<HTML>(1) Archaeological evidence vs. geologic evidence. I would suggest that when investigating an issue of archaeological importance (as the Sphinx issue is), archaeological evidence trumps geological speculations (which is what Schoch's argument boils down to). I would no more claim that an archaeologist can "deduce" the age of a mountain range from archaeological excavation than a geologist can argue (in the face of the archaeological evidence) that a human artifact has been misdated by millennia based on his (disputed) opinion of geologic weathering on that artifact. To a degree, it's a clash of disciplines. But it's also a case of bad and blinkered methodology.
-----------
How can you possibly argue this position -- when you know full well that geology underpines the dating of the vast majority of archeological finds. Without the apriori conclusions of geologists, regarding the regularity of stratification, archeology would be impossble.
---------------
I would suggest that when investigating an issue of archaeological importance (as the Sphinx issue is), archaeological evidence trumps geological speculations (which is what Schoch's argument boils down to).
---------------
Your fist statement, that the importance of an artifact to a particular dicipline governs which discipline has jurisdiction over its meaning, is nonsensical - as I am certain you know. Diciplinary relivance canot be used to determine who "trumps" whom.
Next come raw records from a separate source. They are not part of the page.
(** The rule for the loop: an invariant of the step holds when it stops, and
    it stops within one turn per payable recipient. *)
Lemma plan_loop_rule (I : list (TreasuryUtxo Script) -> list (PayoutRecipient Script) ->
                          list (PlannedBatch Script) -> Prop) :
  (forall us rs done b, funded us rs -> I us rs done -> batch_from us rs b ->
     I (next_utxos us b cs done) (remove_paid rs (pb_payouts b)) (done ++ [b])) ->
  forall fuel us rs done, funded us rs -> I us rs done -> (length rs < fuel)%nat ->
  exists us' rs' done', plan_loop limit fuel us rs cs fr done = Some (done', rs') /\ I us' rs' done'.
Proof.
  intros Hstep fuel. induction fuel as [|fuel IH]; intros us rs done Hf HI Hl; [lia|].
  cbn [plan_loop]. destruct rs as [|r rs]; [eauto 6|]. destruct us as [|u us]; [eauto 6|].
  destruct (build_one_batch_spec (u :: us) (r :: rs)) as (o & -> & Hb); try apply Hf.
  run. destruct o as [b|]; [|eauto 6]. specialize (Hb b eq_refl).
  apply IH; [now apply funded_step|now apply Hstep|].
  pose proof (remove_paid_shrinks _ _ _ Hb). lia.
Qed.

(** ** The result of planning *)

Lemma partition_by_floor_filter rs :
  partition_by_floor rs =
  (List.filter (fun r => MIN_PAYOUT_OUTPUT_SOMPI <=? pr_amount_sompi r) rs,
   List.filter (fun r => negb (MIN_PAYOUT_OUTPUT_SOMPI <=? pr_amount_sompi r)) rs).
Proof.
  unfold partition_by_floor.
  enough (forall a d, fold_left (fun '(payable, deferred) r =>
      if MIN_PAYOUT_OUTPUT_SOMPI <=? pr_amount_sompi r
      then (payable ++ [r], deferred) else (payable, deferred ++ [r])) rs (a, d) =
    (a ++ List.filter (fun r => MIN_PAYOUT_OUTPUT_SOMPI <=? pr_amount_sompi r) rs,
     d ++ List.filter (fun r => negb (MIN_PAYOUT_OUTPUT_SOMPI <=? pr_amount_sompi r)) rs)) as H
    by apply (H [] []).
  induction rs as [|r rs IH]; intros a d; simpl; [now rewrite !app_nil_r|].
  destruct (_ <=? _); simpl; rewrite IH, <- app_assoc; done.
Qed.

Lemma partition_perm rs a d : partition_by_floor rs = (a, d) -> Permutation rs (a ++ d).
Proof.
  rewrite partition_by_floor_filter. intros [= <- <-].
  induction rs as [|r rs IH]; simpl; [done|]. destruct (_ <=? _); simpl; [now constructor|].
  etransitivity; [apply perm_skip, IH|apply Permutation_middle].
Qed.

Lemma partition_floor rs a d :
  partition_by_floor rs = (a, d) ->
  Forall (fun r => MIN_PAYOUT_OUTPUT_SOMPI <= pr_amount_sompi r) a /\
  Forall (fun r => pr_amount_sompi r < MIN_PAYOUT_OUTPUT_SOMPI) d.
Proof.
  rewrite partition_by_floor_filter. intros [= <- <-].
  split; apply List.Forall_forall; intros r (_ & Hr)%filter_In; to_prop; lia.
Qed.

Lemma funded_sorted us rs a d :
  funded us rs -> partition_by_floor rs = (a, d) ->
  funded (sort_utxos_desc us) (sort_recipients_desc a).
Proof.
  intros [Hu Hr Ht] Hp. constructor.
  - eapply Permutation_Forall; [apply sort_by_perm|done].
  - eapply Permutation_Forall; [apply sort_by_perm|]. apply partition_perm in Hp.
    apply (Permutation_Forall Hp), List.Forall_app in Hr. tauto.
  - now rewrite total_in_sort.
Qed.

(** The rule lifted to [plan_batches]. *)
Lemma plan_batches_rule (I : list (TreasuryUtxo Script) -> list (PayoutRecipient Script) ->
                             list (PlannedBatch Script) -> Prop) us rs a d :
  funded us rs -> partition_by_floor rs = (a, d) ->
  I (sort_utxos_desc us) (sort_recipients_desc a) [] ->
  (forall us rs done b, funded us rs -> I us rs done -> batch_from us rs b ->
     I (next_utxos us b cs done) (remove_paid rs (pb_payouts b)) (done ++ [b])) ->
  exists us' r, plan_batches limit us rs cs fr = Some r /\
    pl_deferred_below_floor r = d /\ I us' (pl_unpaid r) (pl_batches r).
Proof.
  intros Hf Hp H0 Hstep. unfold plan_batches. rewrite Hp.
  destruct (plan_loop_rule I Hstep (S (length (sort_recipients_desc a))) (sort_utxos_desc us)
              (sort_recipients_desc a) []) as (us' & rs' & done' & -> & HI);
    [eauto using funded_sorted|done|lia|].
  run. eauto.
Qed.

Lemma plan_batches_invariant (I : list (TreasuryUtxo Script) -> list (PayoutRecipient Script) ->
                                  list (PlannedBatch Script) -> Prop) us rs a d r :
  funded us rs -> partition_by_floor rs = (a, d) -> plan_batches limit us rs cs fr = Some r ->
  I (sort_utxos_desc us) (sort_recipients_desc a) [] ->
  (forall us rs done b, funded us rs -> I us rs done -> batch_from us rs b ->
     I (next_utxos us b cs done) (remove_paid rs (pb_payouts b)) (done ++ [b])) ->
  exists us', pl_deferred_below_floor r = d /\ I us' (pl_unpaid r) (pl_batches r).
Proof.
  intros Hf Hp E H0 Hs. destruct (plan_batches_rule I us rs a d Hf Hp H0 Hs) as (us' & r' & E' & Hd & HI).
  assert (r' = r) as -> by congruence. eauto.
Qed.

Lemma remove_paid_In rs ps r :
  In r (remove_paid rs ps) <-> In r rs /\ ~ In (pr_id r) (map pr_id ps).
Proof.
  unfold remove_paid. rewrite filter_In, negb_true_iff, <- not_true_iff_false, existsb_exists.
  setoid_rewrite bool_decide_eq_true. rewrite in_map_iff. firstorder.
Qed.

Lemma batch_payouts_NoDup us rs b :
  batch_from us rs b -> List.NoDup (map pr_id rs) -> List.NoDup (map pr_id (pb_payouts b)).
Proof. intros Hb. destruct (bf_picked _ _ _ Hb) as (sel & _ & Hs & _ & ->). now apply pick_NoDup. Qed.

Lemma remove_paid_perm us rs b :
  batch_from us rs b -> List.NoDup (map pr_id rs) ->
  Permutation rs (pb_payouts b ++ remove_paid rs (pb_payouts b)).
Proof.
  intros Hb Hn. pose proof (batch_payouts_NoDup _ _ _ Hb Hn) as Hp.
  pose proof (fun r => batch_payout_In us rs b r Hb) as Hin.
  apply Permutation.NoDup_Permutation.
  - eapply NoDup_map_inv, Hn.
  - apply List.NoDup_app; [eapply NoDup_map_inv, Hp|eapply List.NoDup_filter, NoDup_map_inv, Hn|].
    intros r Hr [_ Hr']%remove_paid_In. apply Hr', in_map, Hr.
  - intros r. rewrite in_app_iff, remove_paid_In. split; [|intros [?%Hin|[? _]]; done].
    intros Hr. destruct (in_dec (fun x y : string => decide (x = y)) (pr_id r) (map pr_id (pb_payouts b))) as [H|H]; [|auto].
    apply in_map_iff in H as (p & E & Hp'). left.
    now rewrite <- (NoDup_map_inj pr_id rs p r Hn (Hin p Hp') Hr E).
Qed.

(** Planning terminates: with unsigned amounts and a treasury below
    [u64::MAX] sompi, [plan_batches] returns a plan, of at most one transaction
    per recipient, within the one turn per payable recipient its loop is given. *)
Theorem plan_batches_terminates us rs :
  funded us rs ->
  exists r, plan_batches limit us rs cs fr = Some r /\
    (length (pl_batches r) + length (pl_unpaid r) <= length rs)%nat.
Proof.
  intros Hf. destruct (partition_by_floor rs) as [a d] eqn:Hp.
  destruct (plan_batches_rule (fun _ rs' done => length done + length rs' <= length rs)%nat
              us rs a d Hf Hp) as (us' & r & E & _ & HI); [|
    |eauto].
  - simpl. unfold sort_recipients_desc. rewrite sort_by_length.
    apply partition_perm, Permutation_length in Hp. rewrite length_app in Hp. lia.
  - simpl. intros us1 rs1 done b _ HI Hb. pose proof (remove_paid_shrinks _ _ _ Hb).
    rewrite length_app. simpl. lia.
Qed.

Lemma plan_partition us rs r :
  funded us rs -> List.NoDup (map pr_id rs) -> plan_batches limit us rs cs fr = Some r ->
  Permutation rs
    (concat (map pb_payouts (pl_batches r)) ++ pl_unpaid r ++ pl_deferred_below_floor r) /\
  Forall (fun p => MIN_PAYOUT_OUTPUT_SOMPI <= pr_amount_sompi p)
    (concat (map pb_payouts (pl_batches r)) ++ pl_unpaid r) /\
  Forall (fun p => pr_amount_sompi p < MIN_PAYOUT_OUTPUT_SOMPI) (pl_deferred_below_floor r).
Proof.
  intros Hf Hn E. destruct (partition_by_floor rs) as [a d] eqn:Hp.
  pose proof (partition_perm _ _ _ Hp) as Hperm. destruct (partition_floor _ _ _ Hp) as [Ha Hd].
  assert (List.NoDup (map pr_id a)) as Hna.
  { apply (Permutation_NoDup (Permutation_map pr_id Hperm)) in Hn. rewrite map_app in Hn.
    now apply List.NoDup_app_remove_r in Hn. }
  destruct (plan_batches_invariant (fun _ rs' done =>
      List.NoDup (map pr_id rs') /\ Permutation a (concat (map pb_payouts done) ++ rs'))
      us rs a d r Hf Hp E) as (us' & <- & _ & HI).
  - split; [now apply sort_by_NoDup_map|apply sort_by_perm].
  - intros us1 rs1 done b _ [Hn1 HI] Hb. split; [now apply NoDup_map_filter|].
    rewrite map_app, concat_app. simpl. rewrite app_nil_r, <- app_assoc.
    etransitivity; [exact HI|]. apply Permutation_app_head. now apply remove_paid_perm with us1.
  - split; [|split; [|exact Hd]].
    + rewrite app_assoc. etransitivity; [exact Hperm|]. now apply Permutation_app_tail.
    + eapply Permutation_Forall; [exact HI|exact Ha].
Qed.

(** C17. No recipient is lost, paid twice or paid below the floor: for distinct
    recipient ids, the payouts of the batches, the deferred and the unpaid
    recipients together are exactly the requested ones; exactly those below
    0.019 KAS are deferred. *)
Theorem plan_batches_partition us rs r :
  funded us rs -> List.NoDup (map pr_id rs) -> plan_batches limit us rs cs fr = Some r ->
  Permutation rs
    (concat (map pb_payouts (pl_batches r)) ++ pl_unpaid r ++ pl_deferred_below_floor r) /\
  Forall (fun p => MIN_PAYOUT_OUTPUT_SOMPI <= pr_amount_sompi p)
    (concat (map pb_payouts (pl_batches r)) ++ pl_unpaid r) /\
  Forall (fun p => pr_amount_sompi p < MIN_PAYOUT_OUTPUT_SOMPI) (pl_deferred_below_floor r).
Proof. apply plan_partition. Qed.

(** What every emitted batch satisfies, whatever it was drawn from. *)
Record batch_sound (b : PlannedBatch Script) : Prop := {
  bs_nonempty : pb_inputs b <> [] /\ pb_payouts b <> [];
  bs_floor : Forall (fun p => MIN_PAYOUT_OUTPUT_SOMPI <= pr_amount_sompi p) (pb_payouts b);
  bs_count : (length (pb_payouts b) <= length (pb_inputs b) * MAX_OUTPUTS_PER_INPUT)%nat;
  bs_mass : fits_independently (pb_mass b) limit = true;
  bs_fee : exists gross, affordable (pb_inputs b) (pb_payouts b) gross /\
    0 <= pb_change_amount_sompi b /\
    total_out (pb_payouts b) + pb_change_amount_sompi b + reserved_fee fr gross
      <= total_in (pb_inputs b) /\
    (pb_change_amount_sompi b = 0 \/
     pb_mass b = gross /\
     total_out (pb_payouts b) + pb_change_amount_sompi b + reserved_fee fr gross
       = total_in (pb_inputs b));
  bs_not_dust : reserves_fee fr = true -> pb_change_amount_sompi b = 0 \/
    is_change_dust (pb_change_amount_sompi b) cs = false
}.

Lemma batch_from_sound us rs b :
  Forall (fun p => MIN_PAYOUT_OUTPUT_SOMPI <= pr_amount_sompi p) rs ->
  batch_from us rs b -> batch_sound b.
Proof.
  intros Hr Hb. pose proof Hb as [(n & Hn & Hi) _ Hc Hch Hm (g & Hg & Hle & Hor) Hd].
  constructor; eauto.
  - split; [|eapply batch_payouts_nonempty, Hb]. rewrite Hi. destruct us, n; simpl in *; try lia; done.
  - rewrite List.Forall_forall in *. intros p Hp. eapply Hr, batch_payout_In; eauto.
Qed.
As for your qualification of Schoch's conclusions as "speculation," when compared to the so called "evidenciary" nature of Archeological finds, on what basis do you make this qualification? How is it that archeologists are so adept at finding evidence while geologists can merely speculate?
---------------
I would no more claim that an archaeologist can "deduce" the age of a mountain range from archaeological excavation than a geologist can argue (in the face of the archaeological evidence) that a human artifact has been misdated by millennia....
----------------
Your second statement, if true, would (as stated above) undermine the whole of Archeology as a dicipline. Archeologists routinely rely upon geological evidence to establish the dating of recovered articacts.
This is why Archeologists would do well to sit back and wait for the geologists to resolve this debate. Geology must provide the basis for Archeological conclusions or Acheologists can reach no conclusions at all.